The first individual WI branch was organized at Lea Park in 1909 by Martha Graham, who had emigrated to Alberta from Ontario, where the Women’s Institutes had begun in 1897. The AWI’s primary goal in the early twentieth century was to provide emotional and intellectual support to the thousands of women who had settled in the new province of Alberta. Many of these women had no agricultural experience and were living many miles from other women, in primitive conditions on isolated farms. The Institutes provided an opportunity to meet with other women once each month.
Beginning in 1907, the provincial government began to offer short courses in agriculture to farmers across the province. Farm wives had been attending these courses, especially the poultry and dairy lectures. In 1912, the government hired Roberta MacAdams, a home economist from Ontario, to survey the needs of rural women. Her report led to the establishment of the AWI as a province-wide, government-sponsored program of adult education for rural women. One of the principle ways of providing this education was the agricultural demonstration train, which offered lectures, demonstrations and exhibits to men. After 1912, these trains included a separate car dedicated to the needs of farm women. The very existence of these trains, and the distance education they provided, promoted the establishment of more local AWI branches. By the 1920s, there were over 250 branches representing 15,000 members across the province.
The effects of the AWI on community life in Alberta are significant. As a non-sectarian, non-partisan organization, it was able to attract members from across the religious and political spectrum. Since AWI branches were organized in small communities, the members were able to identify local needs for social infrastructure. The organization soon became one of the most effective rural fund-raisers in the province for the establishment of libraries, hospitals, community halls, rest rooms, and cemeteries.
Once local infrastructure was in place, the AWI continued its fund-raising activities by offering scholarships to young women, sending care packages to Canadian servicemen in both world wars, supplying food and supplies to Britain during wartime, supporting the purchase of radiation sticks for cancer therapy, serving as the fund-raising vehicle for the Red Cross, and supporting aboriginal women’s groups. Over time, the AWI became a point group for such government programs as farm safety.

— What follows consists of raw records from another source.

Fixpoint linear_index_to_chimera (linear_indices : list Z) (m n t : Z)
  : result (list (list Z)) :=
  match linear_indices with
  | [] => Ok []
  | q :: qs =>
      let? c := chimera_coordinates n t q in
      let? cs := linear_index_to_chimera qs m n t in
      Ok (c :: cs)
  end.

(** Modelled from the spec: the couplers of a synthetic Chimera graph with
    [L] qubits per shore, [M] cell columns and [N] cell rows.  Inside a cell
    every qubit of shore 0 is coupled to every qubit of shore 1; the qubits of
    shore 1 are coupled to their peers in the next cell of the row, those of
    shore 0 to their peers in the next cell of the column. *)
Module Chimera.

Definition qubit (L M : Z) (row col u k : Z) : Z :=
  ((row * M + col) * 2 + u) * L + k.

Definition range (n : Z) : list Z := seqZ 0 n.

Definition intra_cell (L M N : Z) : list (Z * Z) :=
  row ← range N; col ← range M; k1 ← range L; k2 ← range L;
  [(qubit L M row col 0 k1, qubit L M row col 1 k2)].

Definition horizontal (L M N : Z) : list (Z * Z) :=
  row ← range N; col ← range (M - 1); k ← range L;
  [(qubit L M row col 1 k, qubit L M row (col + 1) 1 k)].

Definition vertical (L M N : Z) : list (Z * Z) :=
  row ← range (N - 1); col ← range M; k ← range L;
  [(qubit L M row col 0 k, qubit L M (row + 1) col 0 k)].

Definition couplers (L M N : Z) : list (Z * Z) :=
  intra_cell L M N ++ horizontal L M N ++ vertical L M N.

End Chimera.

(** ** Sample tables and inputs *)

Definition two_symbols : SymbolMapping :=
  {| sym2num := {[ "a" := 0; "b" := 1 ]};
     num2syms := {[ 0 := {[ "a" ]}; 1 := {[ "b" ]} ]};
     next_sym_num := 2 |}.
(** * PoetryHub: the REST handlers of [server/index.js] over a document store

    The three Mongoose collections (users, poems, comments) are finite maps
    from [_id] to document; every route handler is a function from the store
    to a response and a new store.

    - Requests are served one after the other and the storage does not
      fail; what a handler's [catch] receives is a validation error, a
      duplicate key, a type error or an error of the database.
    - An identifier is a rendering of an ObjectId; the store keeps a
      document under the canonical rendering, in lower case, which is also
      what a token and a reference inside a document carry.  A route that
      only hands the identifier of its path to a query has it cast there,
      and is modelled at the canonical rendering.  The follow route also
      compares the identifier of its path as it was written, with [===] and
      with [includes]; there the path identifier is any rendering and the
      cast is explicit.
    - What the environment chooses (the identifier of a new document, the
      clock, the outcome of [bcrypt.hash] and of [jwt.verify], the name of
      an uploaded file) is an argument of the request.
    - Numbers are integers; string-valued fields of a request are strings
      that may be absent.
    - [updatedAt] and the version key, which no handler reads, are left
      out of the documents. *)

From Stdlib Require Import ZArith Ascii String.
From stdpp Require Import gmap strings list fin_maps sorting.

Open Scope Z_scope.

Abbreviation ObjectId := string.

But it is the effects of the AWI on the lives of individual women that is a key focus of this website. The organization’s focus on leadership and political education provided an ideal platform for some of its early members to pursue public lives. A great many AWI members served on school, church, and hospital boards, on municipal councils, as magistrates, and in the legislature. Prominent AWI members have included, Nellie McClung, Emily Murphy, Martha Bielish, and Cornelia Wood. The sense of achievement and fellowship that have sustained this organization for a century are evident in the documents presented on this website, especially in the Books of Remembrance, the interviews and the personal recollections of its members.